As I type this post, I'm sitting on a flight from Chicago to Seattle, wedged conveniently between two of Google's Kirkland employees. At conferences around the world, SEOs and frequent attendees like me have the opportunity to spend a lot of time (social and professional) with the folks from Google, MSN, Yahoo! and Ask.com. Before I started attending events like SES & Pubcon, I always felt that those personal relationships gave an unfair advantage to certain people in the industry - to me, people like Greg Boser, Dave Naylor or even Danny Sullivan had a "leg up" on regular folks in the webmaster world. Matt Cutts, Tim Mayer & Rahul Lahiri would answer their emails, send them text messages and get drunk with them at far-flung pubs. In my head, these fantasies always involved important questions getting answered and friendly boosts to the rankings of these sites. Of course, in reality, the search engine folks do a damn good job of keeping their noses clean and separating business and friendship.

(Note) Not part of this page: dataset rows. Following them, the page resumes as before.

(** What [execute] does after the handler. *)
Definition finish (result : handler_result) : M ToolExecuteResponse :=
  match result with
  | Returned h v => succeeded E request agent h v
  | TimedOut => stop E request agent "error" ("Timeout after " +:+ timeout_s E +:+ "s")
                     ("Tool execution timed out after " +:+ timeout_s E +:+ "s") INTERNAL_ERROR
  | ToolError message => stop E request agent "error" message message INTERNAL_ERROR
  | Crashed class => crashed E request agent class
  end.

Lemma finish_quiet result : quiet (finish result).
Proof. destruct result; [apply succeeded_quiet|apply quiet_stop..]. Qed.

Lemma execute_cases td s :
  execute E request agent td s =
  match allowed_hosts td with
  | Raise e => (Raise e, s)
  | Ret _ =>
      let '(result, services') := invoke E td (context E request agent) (services s) in
      finish result {| trail := trail s; audit_calls := audit_calls s; services := services';
                       ran := ran s ++ [tool request] |}
  end.
Proof.
  unfold execute, bind, lift, call_handler. destruct (allowed_hosts td); [|done].
  destruct (invoke E td _ (services s)) as [[] services']; done.
Qed.

Lemma execute_ran td s r s' :
  execute E request agent td s = (r, s') →
  ran s' = ran s ∨ ran s' = ran s ++ [tool request] ∧
    services s' = (invoke E td (context E request agent) (services s)).2.
Proof.
  rewrite execute_cases. destruct (allowed_hosts td); [|intros [= <- <-]; by left].
  destruct (invoke E td _ (services s)) as [result services'].
  match goal with |- finish _ ?x = _ → _ => set (s1 := x); intros Hf end. right.
  destruct (finish_quiet result s1) as [Hr Hv]. rewrite Hf in Hr, Hv. done.
Qed.

(** C4: no handler is started for a call that is not authorised: the tool is
    registered, its capability is declared and held wherever the capability
    gate applies, the operator's Rego policy does not deny the call, an agent's
    device has the tier the capability requires, and a resource is bound to the
    principal. At most one handler is started, that of the requested tool. *)
Theorem handler_runs_only_authorised s r s' :
  run s = (r, s') → ran s' ≠ ran s →
  ran s' = ran s ++ [tool request] ∧
  ∃ td, registry_get (tool request) (registry E) = Some td ∧ authorised td.
Proof.
  intros Hrun Hne. destruct (run_cases _ _ _ Hrun) as [?|(td & s1 & Hg & Ha & Hr & He)]; [done|].
  destruct (execute_ran _ _ _ _ He) as [?|[Hran _]]; [congruence|].
  split; [congruence|]. by exists td.
Qed.

(** ** Every answer has its row *)

Definition trail_status (resp : ToolExecuteResponse) : string :=
  if bool_decide (rs_status resp = "success") then "success"
  else match rs_denied_reason_code resp with
       | Some code => if bool_decide (code ∈ [TOOL_NOT_FOUND; INTERNAL_ERROR]) then "error" else "denied"
       | None => "error"
       end.

(** The row that closes the call. *)
Definition closed_by (resp : ToolExecuteResponse) (s : sys S) : Prop :=
  ∃ detail, written E (execute_row E request agent (trail_status resp) detail
                         (Some (rs_execution_time_ms resp))) s.

Definition refusal_closed (o : option ToolExecuteResponse) (s : sys S) : Prop :=
  match o with Some resp => closed_by resp s | None => True end.

Context (Hpolite : polite E) (Hdeny : fail_deny E).

Lemma stop_closed P status detail error code :
  status = (if bool_decide (code ∈ [TOOL_NOT_FOUND; INTERNAL_ERROR]) then "error" else "denied") →
  triple P (stop E request agent status detail error code) closed_by.
Proof.
  intros ->. unfold stop. eapply triple_bind; [apply triple_elapsed|]. intros d.
  eapply triple_bind; [by apply triple_audit|]. intros []. apply triple_ret. intros s Hw.
  exists detail. exact Hw.
Qed.

Lemma refuse_closed P detail error code :
  code ∉ [TOOL_NOT_FOUND; INTERNAL_ERROR] →
  triple P (refuse E request agent detail error code) refusal_closed.
Proof.
  intros Hc. unfold refuse. eapply triple_bind.
  - apply (stop_closed P). by rewrite bool_decide_eq_false_2.
  - intros r. by apply triple_ret.
Qed.

Lemma pass_closed P : triple P pass refusal_closed.
Proof. by apply triple_ret. Qed.

Lemma declaration_closed P td : triple P (declaration_gate E request agent td) refusal_closed.
Proof. unfold declaration_gate. case_match; [|apply pass_closed]. apply refuse_closed. by apply (bool_decide_unpack _). Qed.

Lemma capability_closed P td : triple P (capability_gate E request agent td) refusal_closed.
Proof.
  unfold capability_gate. destruct (_ && _); [|apply pass_closed].
  destruct (negb _); [apply triple_raise|]. destruct (in_texts _ _); [apply pass_closed|].
  apply refuse_closed. by apply (bool_decide_unpack _).
Qed.

Lemma rego_closed P : triple P (rego_gate E request agent) refusal_closed.
Proof. unfold rego_gate. case_match; [|apply pass_closed]. apply refuse_closed. by apply (bool_decide_unpack _). Qed.

Lemma tier_closed P td : triple P (tier_gate E request agent td) refusal_closed.
Proof.
  unfold tier_gate. destruct (_resolve_tier_matrix E) as [matrix|]; [|apply pass_closed].
  case_match; [|apply pass_closed]. destruct (resolved_tier E) as [tier c].
  eapply triple_bind; [by apply triple_attempt|]. intros []. case_match; [apply pass_closed|].
  apply refuse_closed. by apply (bool_decide_unpack _).
Qed.

Lemma binding_closed P td : triple P (binding_gate E request agent td) refusal_closed.
Proof.
  unfold binding_gate. case_match; [|apply pass_closed].
  eapply triple_bind; [by apply (triple_lift P _ (λ _ _, True))|]. intros table.
  case_match; [apply pass_closed|]. apply refuse_closed. by apply (bool_decide_unpack _).
Qed.

Lemma notice_sound P td : triple P (uncapped_notice E request agent td) (λ _ _, True).
Proof.
  unfold uncapped_notice. case_match; [|by apply triple_ret].
  eapply triple_weaken; [| |by apply (triple_audit E (λ _, True))]; done.
Qed.

Lemma gated_closed P gate k :
  triple P gate refusal_closed → triple (λ _, True) k closed_by → triple P (gated gate k) closed_by.
Proof.
  intros Hg Hk. unfold gated. eapply triple_bind; [exact Hg|]. intros [resp|].
  - by apply triple_ret.
  - eapply triple_weaken; [| |exact Hk]; done.
Qed.

Lemma crashed_closed P class : triple P (crashed E request agent class) closed_by.
Proof. apply stop_closed. reflexivity. Qed.

Lemma succeeded_closed P h v : triple P (succeeded E request agent h v) closed_by.
Proof.
  unfold succeeded. eapply triple_bind; [apply triple_elapsed|]. intros d s Hs _.
  set (c := execute_row _ _ _ _ _ _).
  destruct (audit_sound E c s Hpolite Hs) as [Hs1 Hw].
  destruct (audit E c s) as [[[]|e] s1]; cbn [fst snd] in *.
  - split; [done|]. exists (success_detail E request h v). by apply Hw.
  - by apply (crashed_closed (λ _, True)).
Qed.

Lemma finish_closed P result : triple P (finish result) closed_by.
Proof.
  destruct result; [apply succeeded_closed|apply stop_closed..|apply crashed_closed]; reflexivity.
Qed.

Lemma execute_closed P td : triple P (execute E request agent td) closed_by.
Proof.
  intros s Hs _. rewrite execute_cases. destruct (allowed_hosts td); [|done].
  destruct (invoke E td _ (services s)) as [result services'].
  by apply (finish_closed (λ _, True)).
Qed.

(** while the other writers leave the table one chain, so does a tool call,
    however it ends; and under [audit_fail_deny] an answer is given only when
    the row that closes the call is in the trail, with the request id, the
    duration and the status the answer states: success, denied or error. *)
Theorem answer_in_trail s :
  sound s →
  sound (run s).2 ∧
  match (run s).1 with Ret resp => closed_by resp (run s).2 | Raise _ => True end.
Proof.
  intros Hs. enough (triple (λ _, True) run closed_by) as Ht by by apply Ht.
  unfold Executor.run. destruct (registry_get _ _) as [td|]; [|by apply stop_closed].
  apply gated_closed; [apply declaration_closed|].
  eapply triple_bind; [apply notice_sound|]. intros [].
  apply gated_closed; [apply capability_closed|].
  apply gated_closed; [apply rego_closed|].
  apply gated_closed; [apply tier_closed|].
  apply gated_closed; [apply binding_closed|]. apply execute_closed.
Qed.
End Correctness.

When I entered the world of search engine parties, pub crawls and meals with folks on both sides of the search world (engines & SEOs), I found myself in the awkward position of managing these relationships personally. I can honestly say that it's a challenge - when I first sat down with Matt Cutts in San Jose, I felt young, immature, unworthy, uncomfortable - pretty much the way you feel when the pretty girl in high school sits down next to you and starts chatting. That feeling has diminished somewhat over time, but I still think I suck at it. I can be myself with some folks - certainly Rahul Lahiri and Gary Price from Ask.com, and Vanessa & Amanda from Google. I'm still horribly uncomfortable around Tim Mayer (with whom I haven't spent much social time) and probably show it. I'm OK with Matt Cutts & Adam Lasnik, but always have this weird mix of guilt and nervousness. There's tons of questions I'd love to ask them about webmaster stuff, but feel that they get so much of that already from Cuttlet-types that I'd be an ass to do that to them in their drinking/eating/merriment-making time. I also don't feel totally comfortable being myself and just shooting the breeze. I worry that they'll think I'm sucking up to them or trying to be nice just because they hold the keys at Google.

I have no doubt that it must be equally awkward and frustrating for a lot of the reps themselves. They probably feel like the lottery winner at his high school reunion - you're never sure if the folks who are being friendly to you do so because they really like you or because they want something from you (and it's almost always the latter). They almost certainly get bombarded with the same questions again and again. I wonder if it hurts them to hang out with someone like me at a conference, exchange a few friendly "ha-ha" type emails and then get a request to look at a specific site and think - "man... all along he wasn't really my friend; he just wanted to get close to me so I could help his clients."

I do a lot of things to try and make myself feel more "above-board" about my relationships with these folks:

  • Try, as much as humanly possible, to ask them pointed questions during sessions or directly after (just like all the other conference attendees)
  • Only send over e-mails asking for a look on sites that a) I think they'd really want to have indexed/ranking and b) are not clients (it's a weird paradigm; if you're a client, I really feel like it's cheating for me to ask for help from the SE reps - I rarely do it... actually only twice ever as far as I know)
  • Stay away from webmaster-y subjects at bars, restaurants and parties
  • Never, ever, ever directly pitch or advertise by saying that I have "personal relationships with SE reps" - it makes my ethics center (is that in the stomach? it feels like the stomach) hurt when I hear/see other SEOs do it

Even with these, I still feel torn up about it. I wish I could relax and have fun with Matt & Adam and the Tims from Yahoo! (Mayer & Converse). I even get that butterfly feeling a little with Danny Sullivan - not because I need/want something from him, but because I get that same sensation that a lot of folks befriend him disingenuously and I don't want him to think I do that, too. In all honesty, I think that Rebecca has an easier time hanging out with all those folks because she doesn't have the same paranoia about conflict of interest that I do. She can be herself fully without worrying that any of these folks will think she's being clingy or Cuttlet-y.

For those of you who read this blog and have similar experiences, what do you do? Any advice?